Itu akan jatuh ke Gen Nakasone. Dia telah membuat strategi “mempertahankan ke depan” atau “keterlibatan terus-menerus” ciri khas Komando Cyber yang lebih agresif, bertekad untuk meningkatkan biaya menyerang Amerika Serikat.
Tetapi penyelidikan pasti akan memusatkan perhatian besar pada bagaimana komando militer dan NSA, agen mata-mata dengan 40.000 atau lebih karyawan, gagal mendeteksi tindakan Rusia.
Jenderal Nakasone tidak membuat pernyataan publik sejak pengungkapan peretasan. Sementara NSA melakukan upaya publik untuk menjelaskan dirinya sendiri setelah Edward Snowden mengungkapkan rahasia terdalamnya tujuh tahun lalu, pada minggu lalu NSA telah turun ke tanah, seperti yang terjadi ketika banyak cybertools-nya dicuri pada tahun 2016 dan diterbitkan oleh sebuah kelompok yang disebut Shadow Brokers.
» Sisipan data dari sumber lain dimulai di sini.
(* ===== verification/PiProtocol.v ===== *)
(** * The protocol of the Pi event stream

    What the events of a stream must be, as a machine with five positions, and the proof
    that the parser of [PiEvidence], with its thirty fields and its early returns, is that
    machine: it faults exactly where the machine stops, and its fields say where the machine
    is.  The last part is what a stream looks like when the machine has come to the end of
    a cycle. *)
From S2P Require Import Prelude GoErrors GoTime GoText TaskTypes Encoding GoPath GoTimestamp TaskLifetime LifetimeClosure ControlDir.
From S2P Require Import TaskConfiguration TaskRecords TaskReducer TaskPublication ProviderJson PiEvidence.
From Stdlib Require Import Ascii.
#[local] Open Scope Z_scope.

(** ** Kinds of events *)
Inductive kind : Set :=
| KSession | KAgentStart | KTurnStart | KMessageStart | KMessageUpdate | KMessageEnd | KTurnEnd | KAgentEnd
| KRetryStart | KRetryEnd | KSettled | KError | KLifecycle | KTelemetry.

#[export] Instance kind_eq_dec : EqDecision kind. Proof. solve_decision. Defined.

Definition kindOf (typeName : string) : kind :=
  if eqs typeName eventSession then KSession
  else if eqs typeName eventAgentStart then KAgentStart
  else if eqs typeName eventTurnStart then KTurnStart
  else if eqs typeName eventMessageStart then KMessageStart
  else if eqs typeName eventMessageUpdate then KMessageUpdate
  else if eqs typeName eventMessageEnd then KMessageEnd
  else if eqs typeName eventTurnEnd then KTurnEnd
  else if eqs typeName eventAgentEnd then KAgentEnd
  else if eqs typeName eventAutoRetryStart then KRetryStart
  else if eqs typeName eventAutoRetryEnd then KRetryEnd
  else if eqs typeName eventError then KError
  else if eqs typeName eventAgentSettled then KSettled
  else if HasPrefix typeName "session_" || HasPrefix typeName "agent_" || HasPrefix typeName "turn_" then KLifecycle
  else KTelemetry.

(** ** The machine *)

(** Before the first cycle; in a cycle before its first turn; in a turn, with a message open
    or not and the last finished answer; after the turn whose answer is [message], read
    from [value]; after the cycle that ended with [final], perhaps awaiting a retry. *)
Inductive position : Set :=
| Outside
| Opened
| InTurn (isOpen : bool) (last : option piCurrentMessage)
| TurnEnded (value : Value) (message : piCurrentMessage)
| CycleEnded (value : Value) (message final : piCurrentMessage) (awaiting : bool).

Record progress : Set := MkProgress {
  pg_session : option string; pg_where : position; pg_settled : bool; pg_failed : bool; pg_broken : bool; pg_aborted : bool }.

Definition start : progress := MkProgress None Outside false false false false.

Definition moveTo (w : position) (p : progress) : progress :=
  MkProgress (pg_session p) w (pg_settled p) (pg_failed p) (pg_broken p) (pg_aborted p).
Definition failing (b : bool) (p : progress) : progress :=
  MkProgress (pg_session p) (pg_where p) (pg_settled p) (pg_failed p || b) (pg_broken p) (pg_aborted p).
Definition aborting (b : bool) (p : progress) : progress :=
  MkProgress (pg_session p) (pg_where p) (pg_settled p) (pg_failed p) (pg_broken p) (pg_aborted p || b).

Section machine.
Context (orbit : Z -> Z) (native : bool).

(** The session a session event announces. *)
Definition announced (e : piCurrentEvent) : option string :=
  match piCurrentRequiredString (ev_fields e) "id" 128 with
  | Done id => if validSessionID id && negb (sessionVersionInvalid (ev_fields e)) && negb (sessionCwdInvalid (ev_fields e))
               then Some id else None
  | Fault _ => None
  end.

Definition messageOf (e : piCurrentEvent) (keepText : bool) : option (Value * piCurrentMessage) :=
  match ev_fields e !! "message"%string with
  | Some v => match decodePiCurrentMessage orbit v keepText with Done m => Some (v, m) | Fault _ => None end
  | None => None
  end.

Definition completed (m : piCurrentMessage) : bool :=
  match validateCompletedAssistantStopReason (pm_stopReason m) with Done _ => true | Fault _ => false end.

Definition assistant (m : piCurrentMessage) : bool := eqs (pm_role m) "assistant".

(** A message that reports a failure. *)
Definition bad (m : piCurrentMessage) : bool := negb (eqs (pm_errorMessage m) "") || failedAssistantStopReason (pm_stopReason m).

Definition sameAnswer (a b : piCurrentMessage) : bool := equalPiText (pm_text a) (pm_text b) && eqs (pm_stopReason a) (pm_stopReason b).

Definition agrees (last : option piCurrentMessage) (m : piCurrentMessage) : bool :=
  match last with Some l => sameAnswer l m | None => true end.

Definition finalOf (e : piCurrentEvent) : option (piCurrentMessage * bool) :=
  match ev_fields e !! "messages"%string with
  | Some v => match decodePiCurrentFinalMessage orbit v with Done r => Some r | Fault _ => None end
  | None => None
  end.

(** Whether a boolean field, read only under the native-outcome policy, has the value [b]. *)
Definition reports (name : string) (b : bool) (e : piCurrentEvent) : option bool :=
  if negb native then Some false
  else match piCurrentOptionalBool (ev_fields e) name with
       | Done (Some v) => Some (Bool.eqb v b)
       | Done None => Some false
       | Fault _ => None
       end.

Definition isDone {A} (r : outcome A) : bool := match r with Done _ => true | Fault _ => false end.

Definition silent (e : piCurrentEvent) : bool := native && piCurrentObservationalEvent (ev_typeName e).

(** The position after the event, or [None] where the stream is invalid. *)
Definition advance (p : progress) (e : piCurrentEvent) : option progress :=
  if silent e then Some p
  else if pg_settled p then None
  else
    match kindOf (ev_typeName e), pg_where p with
    | KTelemetry, _ => Some p
    | KError, w => Some (MkProgress (pg_session p) w false true true (pg_aborted p))
    | KSession, Outside =>
        match pg_session p, announced e with
        | None, Some id => Some (MkProgress (Some id) Outside false (pg_failed p) (pg_broken p) (pg_aborted p))
        | _, _ => None
        end
    | KAgentStart, Outside => match pg_session p with Some _ => Some (moveTo Opened p) | None => None end
    | KAgentStart, CycleEnded _ _ _ _ => Some (MkProgress (pg_session p) Opened false (pg_broken p) (pg_broken p) false)
    | KTurnStart, Opened | KTurnStart, TurnEnded _ _ => Some (moveTo (InTurn false None) p)
    | KMessageStart, InTurn false last => _ ← messageOf e false; Some (moveTo (InTurn true last) p)
    | KMessageUpdate, InTurn _ _ => if isDone (validateAssistantEvent orbit (ev_fields e)) then Some p else None
    | KMessageEnd, InTurn true last =>
        '(_, m) ← messageOf e true;
        if negb (assistant m) then Some (moveTo (InTurn false last) p)
        else if completed m then Some (failing (bad m) (moveTo (InTurn false (Some m)) p)) else None
    | KTurnEnd, InTurn false last =>
        '(v, m) ← messageOf e true;
        if isDone (validatePiCurrentToolResults orbit (ev_fields e)) && assistant m && completed m && agrees last m
        then Some (failing (bad m) (moveTo (TurnEnded v m) p)) else None
    | KAgentEnd, TurnEnded v m =>
        '(f, error) ← finalOf e;
        if sameAnswer m f && eqs (pm_errorMessage m) (pm_errorMessage f) &&
           (eqs (pm_stopReason f) "stop" || failedAssistantStopReason (pm_stopReason f))
        then Some (failing (bad f || error) (moveTo (CycleEnded v m f false) p)) else None
    | KRetryStart, CycleEnded v m f false => Some (moveTo (CycleEnded v m f true) p)
    | KRetryEnd, Opened | KRetryEnd, InTurn _ _ | KRetryEnd, TurnEnded _ _ => b ← reports "success" false e; Some (aborting b p)
    | KRetryEnd, CycleEnded _ _ _ awaiting =>
        if pg_failed p || awaiting then b ← reports "success" false e; Some (aborting b p) else None
    | KSettled, CycleEnded _ _ _ _ =>
        b ← reports "aborted" true e; Some (aborting b (MkProgress (pg_session p) (pg_where p) true (pg_failed p) (pg_broken p) (pg_aborted p)))
    | _, _ => None
    end.

Fixpoint follow (p : progress) (es : list piCurrentEvent) : option progress :=
  match es with
  | [] => Some p
  | e :: es' => p' ← advance p e; follow p' es'
  end.

(** ** The state that a position stands for *)
Definition lastIs (last : option piCurrentMessage) (s : eventState) : Prop :=
  match last with
  | None => ts_seen (es_currentLastMessage s) = false /\ es_lastMessageStopReason s = ""%string
  | Some m => es_currentLastMessage s = pm_text m /\ es_lastMessageStopReason s = pm_stopReason m /\
              ts_seen (pm_text m) = true /\ completed m = true
  end.

Definition answerIs (v : Value) (m : piCurrentMessage) (s : eventState) : Prop :=
  es_currentTurnText s = pm_text m /\ es_currentTurnMessageStart s = v_Start v /\ es_currentTurnMessageEnd s = v_End v /\
  es_turnStopReason s = pm_stopReason m /\ es_turnErrorMessage s = pm_errorMessage m.

Definition flags (s : eventState) (agent turn turnEnded agentEnded isOpen pending : bool) : Prop :=
  es_agentStarted s = agent /\ es_turnStarted s = turn /\ es_turnEnded s = turnEnded /\ es_agentEnded s = agentEnded /\
  es_messageOpen s = isOpen /\ es_retryPending s = pending.

Definition whereIs (w : position) (s : eventState) : Prop :=
  match w with
  | Outside => flags s false false false false false false /\ lastIs None s
  | Opened => flags s true false false false false false /\ lastIs None s
  | InTurn isOpen last => flags s true true false false isOpen false /\ lastIs last s
  | TurnEnded v m => flags s true true true false false false /\ answerIs v m s
  | CycleEnded v m f awaiting => flags s true true true true false awaiting /\ answerIs v m s /\
      (if eqs (pm_stopReason f) "stop" then es_currentAgentText s = pm_text f else es_providerFail s = true)
  end.

Record stands (p : progress) (s : eventState) : Prop := MkStands {
  st_current : es_current s = true;
  st_valid : es_semanticErr s = None;
  st_options : es_options s = MkOptions true true true true native;
  st_session : es_sessionSeen s = bool_decide (is_Some (pg_session p)) /\ (forall id, pg_session p = Some id -> es_sessionID s = id);
  st_settled : es_agentSettled s = pg_settled p;
  st_failed : es_providerFail s = pg_failed p;
  st_broken : es_stickyProviderFail s = pg_broken p;
  st_aborted : es_nativeOutcomeFailed s = pg_aborted p;
  st_where : whereIs (pg_where p) s;
  st_begun : pg_where p = Outside \/ is_Some (pg_session p)
}.
End machine.

(** ** The parser is the machine *)
Lemma eqs_eq a b : eqs a b = true <-> a = b.
Proof. unfold eqs. by rewrite bool_decide_eq_true. Qed.

(** An event is of a named kind, or its name is none of theirs. *)
Definition named : list (string * kind) :=
  [(eventSession, KSession); (eventAgentStart, KAgentStart); (eventTurnStart, KTurnStart); (eventMessageStart, KMessageStart);
   (eventMessageUpdate, KMessageUpdate); (eventMessageEnd, KMessageEnd); (eventTurnEnd, KTurnEnd); (eventAgentEnd, KAgentEnd);
   (eventAutoRetryStart, KRetryStart); (eventAutoRetryEnd, KRetryEnd); (eventError, KError); (eventAgentSettled, KSettled)].
Lemma objectLoop_subset fuel reader fields fields' c m c' : agree fields fields' ->
  objectLoop orbit fuel reader names fields c = (Done m, c') ->
  exists m', objectLoop orbit fuel reader names' fields' c = (Done m', c') /\ agree m m'.
Proof.
  revert fields fields' c. induction fuel as [|fuel IH]; intros fields fields' c Ha; cbn [objectLoop]; [done|].
  intros ([k v] & c1 & Hm & H)%bind_Done. cbn [fst snd] in H. apply bind_Done in H as (fs & c2 & Hs & H).
  apply bind_Done in H as (b & c3 & Hb & H). rewrite (bind_run _ _ _ _ _ Hm). cbn [fst snd].
  assert (exists fs', (match k with Some key => fun c => (selectField orbit fields' names' key v, c) | None => ret fields' end) c1 = (Done fs', c2)
    /\ agree fs fs') as (fs' & Hs' & Ha').
  { destruct k as [key|]; cbn in *.
    - injection Hs as Hs <-. destruct (selectField_subset _ _ _ _ _ Ha Hs) as (fs' & -> & Ha'). by exists fs'.
    - injection Hs as <- <-. by exists fields'. }
  rewrite (bind_run _ _ _ _ _ Hs'), (bind_run _ _ _ _ _ Hb). destruct (bool_decide (b = "}"%char)); [|by apply (IH fs)].
  injection H as <- <-. by exists fs'.
Qed.

(** Fewer names are selected from the same object, with the same values. *)
Lemma Object_subset v m : Object orbit v names = Done m -> exists m', Object orbit v names' = Done m' /\ agree m m'.
Proof.
  unfold Object. destruct (valid v) as [r|f]; [|done]. unfold run. set (c := section _ _ _).
  set (X := expect _ ;;; _). set (Y := expect _ ;;; _). intros H.
  assert (exists c', X c = (Done m, c')) as [c' HX] by (destruct (X c) as [o c']; cbn in H; subst o; eauto). subst X.
  apply bind_Done in HX as (u & c1 & H1 & HX). apply bind_Done in HX as (b & c2 & H2 & HX).
  subst Y. cbn beta. rewrite (bind_run _ _ _ _ _ H1), (bind_run _ _ _ _ _ H2). destruct (bool_decide (b = "}"%char)).
  - exists m. split; [by rewrite HX|done].
  - apply bind_Done in HX as (fs & c3 & H3 & HX). unfold withFuel in H3.
    destruct (objectLoop_subset _ _ ∅ ∅ c2 fs c3 (fun _ _ => eq_refl) H3) as (fs' & H3' & Ha).
    rewrite (bind_run (withFuel (fun fuel => objectLoop orbit fuel (v_Reader v) names' ∅)) _ _ _ _ H3'). apply bind_Done in HX as (u' & c4 & H4 & HX). rewrite (bind_run _ _ _ _ _ H4).
    injection HX as <- <-. by exists fs'.
Qed.
End selection.

(** ** The two readings of an answer *)
Section answers.
Context (orbit : Z -> Z).

(** A visitor that succeeds wherever another does. *)
Lemma Array_related {S T} (visit : Value -> S -> option fault * S) (visit' : Value -> T -> option fault * T) (R : S -> T -> Prop) v s s' t :
  (forall x s t s', R s t -> visit x s = (None, s') -> exists t', visit' x t = (None, t') /\ R s' t') ->
  R s t -> Array visit v s = (Done tt, s') -> exists t', Array visit' v t = (Done tt, t') /\ R s' t'.
Proof.
  intros Hv HR. unfold Array. destruct (valid v) as [r|f]; [|done].
  destruct ((expect "[" ;;; peek) _) as [[b|f] c]; [|done]. destruct (bool_decide (b = "]"%char)).
  { intros [= -> <-]. eauto. }
  assert (forall fuel s s' t c o c', R s t -> arrayLoop visit fuel (v_Reader v) s c = (Done o, c', s') ->
    exists t', arrayLoop visit' fuel (v_Reader v) t c = (Done o, c', t') /\ R s' t') as Hl.
  { induction fuel as [|fuel IH]; intros x x' y d o d' Hxy; cbn [arrayLoop]; [done|].
    destruct ((space ;;; _) d) as [[start|f] c1]; [|done].
    destruct (visit _ x) as [[f|] x1] eqn:Ex; [done|]. destruct (Hv _ _ _ _ Hxy Ex) as (y1 & -> & H1).
    destruct (separator "]" c1) as [[b'|f] c2]; [|done]. destruct (bool_decide (b' = "]"%char)).
    - intros [= H <-]. exists y1. by rewrite H.
    - by apply IH. }
  destruct (arrayLoop visit _ _ s c) as [[o d] x] eqn:E. intros [= -> ->].
  destruct (Hl _ _ _ _ _ _ _ HR E) as (t' & -> & Ht). eauto.
Qed.

(** An array is not a string. *)
Lemma array_not_string {S} (visit : Value -> S -> option fault * S) v s s' : Array visit v s = (Done tt, s') ->
  exists code offset field, CopyString v = Fault (FieldError code offset field).
Proof.
  unfold Array, CopyString. destruct (valid v) as [r|f]; [|done]. set (c := section _ _ _).
  destruct ((expect "[" ;;; peek) c) as [[b|f] c1] eqn:E; [|done]. intros _.
  apply bind_Done in E as (u & c2 & E & _). unfold expect in E. apply bind_Done in E as (u' & c3 & E1 & E).
  apply bind_Done in E as (x & c4 & E2 & E). destruct (bool_decide (x = "["%char)) eqn:Ex; [|done]. apply bool_decide_eq_true in Ex as ->.
  unfold run, stringValue, expect. unfold bind at 1 2 3. rewrite E1. unfold bind at 1. rewrite E2. cbn. eauto.
Qed.

(** What a summary says of the text it was made from. *)
Definition summarizes (s : piTextSummary) (text : list ascii) : Prop :=
  ts_digest s = ComputeSHA256 (str text) /\ ts_length s = Z.of_nat (length text) /\ (ts_nonblank s = true -> text <> []).

Definition written (w : piSummaryWriter) (out : list ascii) : Prop :=
  sw_hash w = out /\ sw_length w = Z.of_nat (length out) /\ (sw_nonblank w = true -> out <> []).

Lemma written_more w out p : written w out -> written (Write w p) (out ++ p).
Proof.
  intros (H1 & H2 & H3). unfold Write, written. cbn [sw_hash sw_length sw_nonblank]. split_and!; [by rewrite H1|rewrite H2, length_app; lia|].
  intros Hb Hn. apply app_eq_nil in Hn as [-> ->]. apply orb_true_iff in Hb as [Hb|Hb]; [by destruct (H3 Hb)|]. done.
Qed.

Lemma written_summary w out : written w out -> summarizes (summary w) out.
Proof. intros (H1 & H2 & H3). unfold summary, summarizes. cbn. by rewrite H1. Qed.

Lemma block_related x w out w' : written w out -> visitContentBlock orbit true x w = (None, w') ->
  exists out', copyContentBlock orbit x out = (None, out') /\ written w' out'.
Proof.
  intros HR. unfold visitContentBlock, copyContentBlock. destruct (Object orbit x ["type"%string]) as [fields|]; [|done]. cbn [orRaise mbind outcome_bind].
  destruct (piCurrentRequiredString fields "type" 128) as [k|]; [|done]. cbn [orRaise mbind outcome_bind].
  destruct (negb (eqs k "text")); [intros [= <-]; eauto|].
  destruct (Object orbit x ["text"%string]) as [tf|]; [|done]. cbn [mbind outcome_bind].
  destruct (tf !! "text"%string) as [t|]; [|done]. cbn [mbind outcome_bind].
  destruct (CopyString t) as [p|]; [|done]. cbn [mbind outcome_bind]. intros [= <-]. exists (out ++ p). split; [done|]. by apply written_more.
Qed.
(* ===== verification/PiPublication.v ===== *)
(** * From a sealed Pi task to its published outcome

    The interpreters of the Pi adapter under the publication of [TaskPublication]: what the
    published payload of a task is, that nothing the adapter returns is refused, that the
    registry of the adapter resolves every revision, and that a complete transcript is
    published. *)
From S2P Require Import Prelude GoErrors GoTime GoText TaskTypes Encoding GoPath GoTimestamp TaskLifetime LifetimeClosure ControlDir ControlLifetimeProps.
From S2P Require Import TaskConfiguration TaskRecords TaskReducer TaskReducerTheorems SchedRequest TaskRecordsJson TaskDir TaskDirOps TaskPublication.
From S2P Require Import TaskDirProps InteractionJournalProps TaskLaunchProps TaskHistory TaskFixture ProviderJson ProviderJsonRecords PiEvidence PiProtocol PiTheorems.
From Stdlib Require Import Ascii.
#[local] Open Scope Z_scope.
#[local] Open Scope tx_scope.

(** ** The answer of a Pi task *)
Section pi.
Context (orbit : Z -> Z) (historicalStdout : parserOptions -> list ascii -> result eventState).
Context (D : TaskDecoders) (RootID TaskID : string).

(** What the stream [stdout] says of the answer [text] in the session [id]. *)
Definition answers (options : parserOptions) (stdout id text : string) : Prop :=
  exists es v m f,
    Forall2 (decodes orbit options) (recordsOf (bytes stdout)) es /\ sessionOnce es id /\ Forall (fun e => isKind KError e = false) es /\
    cycleDone orbit (po_nativeOutcome options) es v m f false /\ bad m = false /\ bad f = false /\ pm_stopReason f = "stop"%string /\
    copyPiMessageValue orbit v [] = (None, bytes text) /\ summarizes (pm_text m) (bytes text) /\ text <> ""%string.

Lemma identity_expected input id : identityMatches input id = true ->
  match se_Required (in_ExpectedSession input) with true => se_ID (in_ExpectedSession input) = id | false => True end.
Proof.
  unfold identityMatches. destruct (negb (validSessionID id)); [done|]. destruct (se_Required (in_ExpectedSession input)); [|done].
  destruct (negb (validSessionID _) || negb (eqs (se_ID (in_ExpectedSession input)) id)) eqn:E; [done|].
  by apply orb_false_iff in E as [_ E%negb_false_iff%eqs_true].
Qed.

(** C14: The published payload of a Pi task is the answer in its sealed transcript.  Let a
    collection, or the finalization by the runner, under any faults, return an outcome with
    the verdict of a commitment and no error, where there was none before, and let the
    registry have an interpreter of a current revision for the predicate.  Then the
    recorded seal, which the decoder reads from the directory, is of a provider that exited
    without an error; its manifest has the digest of the standard output on disk; that
    output is a complete stream of the protocol, of the session that the request continues
    if it continues one; and the payload on disk has the digest and length of the text
    that the turn, and the end of its cycle, agree on. *)
Theorem published_answer_in_transcript registry predicate i options u l d p d' o :
  currentEvidencePolicy (i_mode i) (i_version i) = Some options -> Resolve registry predicate = Ok (registered orbit historicalStdout i) ->
  (forall content, files d !! "raw/stdout"%string = Some content -> len content < 2 ^ 63) ->
  Collect D RootID TaskID u registry predicate d = (p, d') \/ Finalize D RootID TaskID l registry predicate d = (p, d') ->
  files d !! "outcome.json"%string = None -> pb_Outcome p = Some o -> pb_Err p = None -> oc_Verdict o = VerdictCommitted ->
  exists seal data entry req stdout id text stored,
    files d !! "provider.exit"%string = Some data /\ dec_Exit D data = inl seal /\ sealRefusal seal = ""%string /\
    files d !! "raw/stdout"%string = Some stdout /\ entry ∈ pe_RawManifest seal /\ rm_Path entry = "raw/stdout"%string /\
    rm_SHA256 entry = ComputeSHA256 stdout /\ answers options stdout id text /\
    requestIn D RootID TaskID (files d) req /\ (forall prior, tk_PriorSession req = Some prior -> id = ps_ConversationID prior) /\
    oc_Payload o = descriptor "result.txt" text /\
    files d' !! "result.txt"%string = Some stored /\ ComputeSHA256 stored = ComputeSHA256 text /\ len stored = len text.
Proof.
  intros Hp HR Hlen H Hn Ho He Hv.
  assert (rests D RootID TaskID registry predicate (files d) o) as Hrests by (destruct H as [H|H]; [by eapply collect_rests|by eapply finalize_rests]).
  assert (publishedIn D (files d') o) as [_ (stored & Hst & _ & Hsha & Hsl)].
  { destruct H as [H|H]; [apply collect_publishes in H as [_ H]|apply finalize_publishes in H as [_ H]]; auto. }
  destruct Hrests as (seal & data & interpreter & raw & input & req & r & written & Hd & Hx & _ & Hs & Hreq & Hin & Hex & HR' & Hev & Hov & Hop).
  rewrite HR in HR'. injection HR' as <-. cbn [registered ip_Evaluate] in Hev. unfold Evaluate in Hev. rewrite Hv in Hov. symmetry in Hov.
  destruct (committed_inv _ _ _ _ _ _ _ _ _ Hp Hev Hov) as (stdout & _ & _ & Hout & _).
  destruct (Hs _ _ Hout) as (Hfile & entry & Hentry & Hpath & Hdigest).
  destruct (committed_answer_verified _ _ _ _ _ _ _ _ _ _ Hp Hout (Hlen _ Hfile) Hev Hov) as (es & id & v & m & f & A1 & A2 & A3 & A4 & A5 & A6 & A7 & A8 & A9 & A10 & A11 & A12 & A13).
  assert (payloadOf r written = ("result.txt"%string, written)) as Epay by (unfold payloadOf; by rewrite Hov).
  rewrite Epay in Hop. cbn [fst snd] in Hop. rewrite Hop in Hst, Hsha, Hsl. cbn [descriptor py_Basename py_SHA256 py_Length] in Hst, Hsha, Hsl.
  exists seal, data, entry, req, stdout, id, written, stored. rewrite Hin in A6. split_and!; try done.
  - by exists es, v, m, f.
  - intros prior Hprior. apply identity_expected in A4. rewrite Hex in A4. unfold expectedSession in A4. by rewrite Hprior in A4.
Qed.
End pi.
Jika Jenderal Nakasone dibatasi oleh proposal untuk satu peran, kemungkinan besar akan menjalankan Komando Siber, sebuah pos militer. Salah satu kandidat yang sering disebut untuk memimpin NSA adalah Chris Inglis, mantan wakil direktur agensi dan profesor tamu di cybersecurity di Akademi Angkatan Laut AS.
Di Capitol Hill, kabar bahwa Pentagon menghidupkan kembali pertanyaan apakah akan mengakhiri komando ganda Jenderal Nakasone memicu teguran cepat.
“Pemerintah kami saat ini menanggapi insiden dunia maya di mana musuh yang canggih memiliki akses ke ribuan jaringan AS,” Senator Angus King dan Ben Sasse, menulis dalam sebuah pernyataan hari Minggu yang bergabung dengan Perwakilan Mike Gallagher dan Jim Langevin. “Sekarang bukan waktunya untuk melakukannya.”